Scan the entries for the word "rewrite", and copy every line where it appears.

Stored items
============

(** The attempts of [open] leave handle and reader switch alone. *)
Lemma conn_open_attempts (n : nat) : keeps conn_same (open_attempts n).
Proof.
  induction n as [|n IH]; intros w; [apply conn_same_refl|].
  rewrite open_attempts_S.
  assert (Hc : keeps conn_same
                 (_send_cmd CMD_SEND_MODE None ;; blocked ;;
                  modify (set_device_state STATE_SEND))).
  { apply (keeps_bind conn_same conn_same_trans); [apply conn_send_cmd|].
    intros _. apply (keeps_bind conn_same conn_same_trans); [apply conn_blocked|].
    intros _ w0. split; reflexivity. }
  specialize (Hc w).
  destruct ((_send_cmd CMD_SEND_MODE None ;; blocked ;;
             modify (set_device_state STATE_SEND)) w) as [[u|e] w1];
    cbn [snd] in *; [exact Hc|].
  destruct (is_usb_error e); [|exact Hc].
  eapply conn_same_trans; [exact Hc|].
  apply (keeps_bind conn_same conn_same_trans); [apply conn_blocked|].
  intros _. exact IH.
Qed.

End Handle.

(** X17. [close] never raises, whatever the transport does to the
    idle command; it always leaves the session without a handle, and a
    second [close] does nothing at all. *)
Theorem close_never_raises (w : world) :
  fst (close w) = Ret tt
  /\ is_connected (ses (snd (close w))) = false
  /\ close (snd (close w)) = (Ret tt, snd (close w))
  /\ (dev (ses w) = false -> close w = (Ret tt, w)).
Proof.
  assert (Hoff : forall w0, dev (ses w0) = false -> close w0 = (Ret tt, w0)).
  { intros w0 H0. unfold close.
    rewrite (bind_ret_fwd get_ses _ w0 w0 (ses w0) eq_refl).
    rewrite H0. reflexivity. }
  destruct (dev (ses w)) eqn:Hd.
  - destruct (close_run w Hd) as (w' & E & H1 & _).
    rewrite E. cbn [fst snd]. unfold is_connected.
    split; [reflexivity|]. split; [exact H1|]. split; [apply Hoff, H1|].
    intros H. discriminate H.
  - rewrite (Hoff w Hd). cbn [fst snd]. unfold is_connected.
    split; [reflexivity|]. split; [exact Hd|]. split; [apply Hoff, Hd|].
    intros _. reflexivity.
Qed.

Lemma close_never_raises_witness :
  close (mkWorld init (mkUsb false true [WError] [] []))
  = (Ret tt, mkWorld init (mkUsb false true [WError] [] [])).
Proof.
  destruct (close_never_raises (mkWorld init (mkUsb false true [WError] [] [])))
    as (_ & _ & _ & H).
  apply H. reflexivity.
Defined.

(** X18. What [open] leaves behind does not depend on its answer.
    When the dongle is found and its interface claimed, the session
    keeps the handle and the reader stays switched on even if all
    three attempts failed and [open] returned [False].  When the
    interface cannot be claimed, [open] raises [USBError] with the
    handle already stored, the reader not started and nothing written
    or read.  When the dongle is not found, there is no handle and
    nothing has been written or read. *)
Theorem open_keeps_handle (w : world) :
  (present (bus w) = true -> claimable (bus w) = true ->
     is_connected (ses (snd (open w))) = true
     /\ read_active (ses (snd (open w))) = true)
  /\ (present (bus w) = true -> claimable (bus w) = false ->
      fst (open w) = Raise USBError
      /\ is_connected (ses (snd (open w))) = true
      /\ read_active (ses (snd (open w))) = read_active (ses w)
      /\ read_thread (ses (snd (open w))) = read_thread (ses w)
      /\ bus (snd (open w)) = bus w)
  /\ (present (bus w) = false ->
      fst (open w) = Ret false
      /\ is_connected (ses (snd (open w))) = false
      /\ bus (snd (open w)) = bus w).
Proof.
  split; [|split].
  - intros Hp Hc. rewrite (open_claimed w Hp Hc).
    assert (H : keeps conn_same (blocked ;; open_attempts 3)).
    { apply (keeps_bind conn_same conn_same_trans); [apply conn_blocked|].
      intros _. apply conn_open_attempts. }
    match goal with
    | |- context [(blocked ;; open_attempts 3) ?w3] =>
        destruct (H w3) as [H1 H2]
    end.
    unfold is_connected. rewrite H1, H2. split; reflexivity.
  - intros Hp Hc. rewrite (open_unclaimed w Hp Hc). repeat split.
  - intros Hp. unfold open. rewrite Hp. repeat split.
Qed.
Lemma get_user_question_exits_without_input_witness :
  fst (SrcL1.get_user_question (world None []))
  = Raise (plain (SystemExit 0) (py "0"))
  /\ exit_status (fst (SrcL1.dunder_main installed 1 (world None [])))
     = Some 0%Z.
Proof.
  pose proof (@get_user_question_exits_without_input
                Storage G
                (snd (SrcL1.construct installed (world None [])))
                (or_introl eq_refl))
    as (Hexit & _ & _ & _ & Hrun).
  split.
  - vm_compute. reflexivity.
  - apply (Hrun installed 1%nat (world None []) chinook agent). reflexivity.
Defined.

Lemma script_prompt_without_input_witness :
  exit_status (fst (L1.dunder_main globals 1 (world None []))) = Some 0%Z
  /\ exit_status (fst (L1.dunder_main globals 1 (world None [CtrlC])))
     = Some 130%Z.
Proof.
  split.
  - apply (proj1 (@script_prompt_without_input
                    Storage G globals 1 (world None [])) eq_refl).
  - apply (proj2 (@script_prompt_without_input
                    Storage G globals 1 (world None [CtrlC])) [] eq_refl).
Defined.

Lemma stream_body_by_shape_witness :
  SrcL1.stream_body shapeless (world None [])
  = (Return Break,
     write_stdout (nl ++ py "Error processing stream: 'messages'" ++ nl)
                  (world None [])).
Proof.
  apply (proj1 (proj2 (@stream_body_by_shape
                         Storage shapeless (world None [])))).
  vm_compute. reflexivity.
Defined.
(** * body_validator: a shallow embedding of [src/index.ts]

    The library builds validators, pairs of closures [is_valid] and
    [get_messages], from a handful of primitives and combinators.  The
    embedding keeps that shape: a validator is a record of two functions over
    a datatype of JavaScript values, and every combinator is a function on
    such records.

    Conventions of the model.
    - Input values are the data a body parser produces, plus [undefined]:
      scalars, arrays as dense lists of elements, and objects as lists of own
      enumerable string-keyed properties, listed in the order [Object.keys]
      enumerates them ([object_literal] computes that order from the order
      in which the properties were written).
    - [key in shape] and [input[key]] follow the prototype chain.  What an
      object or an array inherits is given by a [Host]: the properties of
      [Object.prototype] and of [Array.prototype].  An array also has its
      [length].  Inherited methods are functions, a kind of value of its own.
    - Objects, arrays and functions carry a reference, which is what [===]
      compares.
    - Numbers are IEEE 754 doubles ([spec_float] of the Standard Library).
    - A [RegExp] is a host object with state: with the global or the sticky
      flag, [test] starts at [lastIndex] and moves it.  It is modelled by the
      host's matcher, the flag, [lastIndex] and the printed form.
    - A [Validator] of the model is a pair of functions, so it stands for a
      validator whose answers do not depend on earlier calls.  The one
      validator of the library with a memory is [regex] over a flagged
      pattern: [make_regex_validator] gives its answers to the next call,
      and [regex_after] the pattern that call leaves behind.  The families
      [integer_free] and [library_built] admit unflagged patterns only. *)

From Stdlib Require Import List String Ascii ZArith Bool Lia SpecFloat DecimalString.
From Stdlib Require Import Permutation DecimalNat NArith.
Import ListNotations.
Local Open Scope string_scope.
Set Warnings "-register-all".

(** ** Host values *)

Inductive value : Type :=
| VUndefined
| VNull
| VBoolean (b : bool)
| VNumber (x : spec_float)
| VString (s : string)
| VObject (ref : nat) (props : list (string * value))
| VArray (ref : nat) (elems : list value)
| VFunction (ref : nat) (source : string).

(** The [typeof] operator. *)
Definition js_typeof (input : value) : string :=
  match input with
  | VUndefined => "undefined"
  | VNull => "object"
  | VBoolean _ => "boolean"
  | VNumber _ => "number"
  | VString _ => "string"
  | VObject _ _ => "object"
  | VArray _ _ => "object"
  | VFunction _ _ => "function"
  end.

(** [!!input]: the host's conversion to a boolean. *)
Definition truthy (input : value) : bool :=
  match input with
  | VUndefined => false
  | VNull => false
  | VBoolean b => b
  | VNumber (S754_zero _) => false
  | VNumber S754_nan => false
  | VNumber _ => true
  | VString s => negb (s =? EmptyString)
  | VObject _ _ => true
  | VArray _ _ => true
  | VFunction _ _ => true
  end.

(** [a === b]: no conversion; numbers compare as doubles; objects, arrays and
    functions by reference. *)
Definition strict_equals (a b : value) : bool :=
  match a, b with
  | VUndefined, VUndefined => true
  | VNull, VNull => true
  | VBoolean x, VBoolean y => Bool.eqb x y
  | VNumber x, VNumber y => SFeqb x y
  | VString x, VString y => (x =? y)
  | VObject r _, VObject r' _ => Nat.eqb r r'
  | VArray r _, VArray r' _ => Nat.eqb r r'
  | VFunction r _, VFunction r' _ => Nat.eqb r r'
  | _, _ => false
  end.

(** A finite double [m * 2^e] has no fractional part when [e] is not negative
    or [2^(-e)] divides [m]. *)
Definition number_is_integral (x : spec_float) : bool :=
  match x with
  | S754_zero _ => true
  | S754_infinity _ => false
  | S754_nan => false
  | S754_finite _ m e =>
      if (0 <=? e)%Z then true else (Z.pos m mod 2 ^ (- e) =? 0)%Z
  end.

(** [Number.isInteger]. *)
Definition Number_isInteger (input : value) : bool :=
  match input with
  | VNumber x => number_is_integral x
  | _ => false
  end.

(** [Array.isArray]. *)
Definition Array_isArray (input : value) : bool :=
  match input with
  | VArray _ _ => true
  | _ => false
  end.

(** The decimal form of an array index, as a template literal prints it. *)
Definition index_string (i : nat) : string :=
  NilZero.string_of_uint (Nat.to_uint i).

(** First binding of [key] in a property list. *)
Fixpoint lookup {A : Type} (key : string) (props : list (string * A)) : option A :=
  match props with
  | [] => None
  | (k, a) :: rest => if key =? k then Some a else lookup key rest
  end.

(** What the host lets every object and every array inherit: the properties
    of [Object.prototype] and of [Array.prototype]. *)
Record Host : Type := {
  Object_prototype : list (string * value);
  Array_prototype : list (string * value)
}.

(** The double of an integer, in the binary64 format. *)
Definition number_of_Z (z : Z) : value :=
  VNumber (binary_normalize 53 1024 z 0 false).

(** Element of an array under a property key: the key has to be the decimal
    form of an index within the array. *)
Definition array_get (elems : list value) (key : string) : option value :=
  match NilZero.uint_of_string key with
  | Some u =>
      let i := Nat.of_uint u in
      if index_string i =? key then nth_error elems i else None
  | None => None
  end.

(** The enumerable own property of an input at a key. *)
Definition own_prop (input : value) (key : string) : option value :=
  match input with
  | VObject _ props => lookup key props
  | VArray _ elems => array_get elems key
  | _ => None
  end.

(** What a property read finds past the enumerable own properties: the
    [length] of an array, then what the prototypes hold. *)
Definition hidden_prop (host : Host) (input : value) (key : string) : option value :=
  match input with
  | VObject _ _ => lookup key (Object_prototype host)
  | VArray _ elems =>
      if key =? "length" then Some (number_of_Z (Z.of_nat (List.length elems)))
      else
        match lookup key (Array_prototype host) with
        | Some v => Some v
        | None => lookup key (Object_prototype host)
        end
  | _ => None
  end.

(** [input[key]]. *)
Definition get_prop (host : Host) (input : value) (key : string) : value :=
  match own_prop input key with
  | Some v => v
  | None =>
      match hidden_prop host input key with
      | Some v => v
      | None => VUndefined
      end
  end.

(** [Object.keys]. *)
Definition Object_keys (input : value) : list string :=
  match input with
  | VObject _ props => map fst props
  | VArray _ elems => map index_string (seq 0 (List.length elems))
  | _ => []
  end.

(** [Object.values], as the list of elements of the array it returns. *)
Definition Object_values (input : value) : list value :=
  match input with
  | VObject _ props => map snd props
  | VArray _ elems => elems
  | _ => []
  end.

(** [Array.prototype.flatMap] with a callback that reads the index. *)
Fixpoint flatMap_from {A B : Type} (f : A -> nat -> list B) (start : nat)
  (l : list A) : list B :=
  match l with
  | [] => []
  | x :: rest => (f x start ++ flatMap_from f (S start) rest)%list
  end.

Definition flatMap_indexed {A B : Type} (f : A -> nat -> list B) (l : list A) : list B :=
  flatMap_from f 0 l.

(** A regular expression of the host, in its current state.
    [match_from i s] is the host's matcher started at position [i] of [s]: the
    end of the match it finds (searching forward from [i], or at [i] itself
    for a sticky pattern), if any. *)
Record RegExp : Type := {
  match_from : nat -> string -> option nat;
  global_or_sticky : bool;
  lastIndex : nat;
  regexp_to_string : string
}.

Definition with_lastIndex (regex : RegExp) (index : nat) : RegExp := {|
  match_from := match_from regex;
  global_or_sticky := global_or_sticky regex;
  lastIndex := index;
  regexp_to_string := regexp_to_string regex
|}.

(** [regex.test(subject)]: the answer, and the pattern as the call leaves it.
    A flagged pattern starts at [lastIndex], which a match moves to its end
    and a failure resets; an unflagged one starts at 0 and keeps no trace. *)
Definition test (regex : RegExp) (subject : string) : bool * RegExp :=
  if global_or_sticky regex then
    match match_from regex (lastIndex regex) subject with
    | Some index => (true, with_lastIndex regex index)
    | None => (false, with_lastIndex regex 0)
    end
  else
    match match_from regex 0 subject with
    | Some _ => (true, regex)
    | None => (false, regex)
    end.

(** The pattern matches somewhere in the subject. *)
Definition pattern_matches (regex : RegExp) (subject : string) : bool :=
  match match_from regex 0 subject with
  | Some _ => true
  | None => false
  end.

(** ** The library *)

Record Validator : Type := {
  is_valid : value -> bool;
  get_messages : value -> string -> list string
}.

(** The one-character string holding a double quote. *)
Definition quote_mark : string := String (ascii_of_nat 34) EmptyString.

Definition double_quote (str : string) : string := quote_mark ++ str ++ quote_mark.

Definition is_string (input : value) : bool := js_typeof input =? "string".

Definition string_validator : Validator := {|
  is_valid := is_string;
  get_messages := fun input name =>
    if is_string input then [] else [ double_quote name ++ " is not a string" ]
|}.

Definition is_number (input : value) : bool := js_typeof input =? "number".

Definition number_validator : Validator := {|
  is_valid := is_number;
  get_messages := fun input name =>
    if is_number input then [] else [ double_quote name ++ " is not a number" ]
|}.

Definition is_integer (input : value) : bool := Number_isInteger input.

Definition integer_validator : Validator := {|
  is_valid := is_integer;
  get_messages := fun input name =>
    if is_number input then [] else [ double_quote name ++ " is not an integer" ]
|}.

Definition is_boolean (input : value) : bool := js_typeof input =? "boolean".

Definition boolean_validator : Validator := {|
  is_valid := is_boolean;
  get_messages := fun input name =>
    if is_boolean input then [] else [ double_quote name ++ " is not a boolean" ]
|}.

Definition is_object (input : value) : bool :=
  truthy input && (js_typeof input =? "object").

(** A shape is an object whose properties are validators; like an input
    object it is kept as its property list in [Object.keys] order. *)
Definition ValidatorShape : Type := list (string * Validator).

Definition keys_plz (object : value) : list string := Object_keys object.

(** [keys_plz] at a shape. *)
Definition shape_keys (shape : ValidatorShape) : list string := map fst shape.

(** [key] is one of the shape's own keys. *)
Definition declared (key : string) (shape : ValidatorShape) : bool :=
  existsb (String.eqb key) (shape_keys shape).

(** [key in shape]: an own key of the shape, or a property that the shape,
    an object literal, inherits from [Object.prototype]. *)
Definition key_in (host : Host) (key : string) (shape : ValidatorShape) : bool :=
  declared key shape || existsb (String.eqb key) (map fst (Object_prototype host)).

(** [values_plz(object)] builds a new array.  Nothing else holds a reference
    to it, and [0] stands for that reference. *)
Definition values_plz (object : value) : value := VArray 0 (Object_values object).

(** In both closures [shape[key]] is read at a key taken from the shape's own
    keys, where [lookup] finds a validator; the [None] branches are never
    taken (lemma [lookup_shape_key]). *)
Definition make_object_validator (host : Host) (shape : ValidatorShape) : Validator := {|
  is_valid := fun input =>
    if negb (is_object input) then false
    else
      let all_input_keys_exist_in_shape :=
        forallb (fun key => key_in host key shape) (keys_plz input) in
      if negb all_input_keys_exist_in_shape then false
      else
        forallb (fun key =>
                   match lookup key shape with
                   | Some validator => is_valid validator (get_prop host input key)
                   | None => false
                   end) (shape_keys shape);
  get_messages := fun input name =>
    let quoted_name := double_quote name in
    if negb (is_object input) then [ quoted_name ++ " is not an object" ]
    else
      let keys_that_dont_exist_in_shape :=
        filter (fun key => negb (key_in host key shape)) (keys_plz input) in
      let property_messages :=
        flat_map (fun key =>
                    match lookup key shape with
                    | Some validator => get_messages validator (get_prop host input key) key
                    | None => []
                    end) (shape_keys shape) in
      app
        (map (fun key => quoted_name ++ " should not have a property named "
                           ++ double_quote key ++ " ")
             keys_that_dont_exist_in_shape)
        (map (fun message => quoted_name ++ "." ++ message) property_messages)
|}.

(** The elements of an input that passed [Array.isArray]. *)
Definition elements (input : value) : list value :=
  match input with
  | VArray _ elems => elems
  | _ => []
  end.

============

**Response**:
  rewrite open_attempts_S.
    rewrite (bind_ret_fwd get_ses _ w0 w0 (ses w0) eq_refl).
    rewrite H0. reflexivity. }
    rewrite E. cbn [fst snd]. unfold is_connected.
  - rewrite (Hoff w Hd). cbn [fst snd]. unfold is_connected.
  - intros Hp Hc. rewrite (open_claimed w Hp Hc).
    unfold is_connected. rewrite H1, H2. split; reflexivity.
  - intros Hp Hc. rewrite (open_unclaimed w Hp Hc). repeat split.
  - intros Hp. unfold open. rewrite Hp. repeat split.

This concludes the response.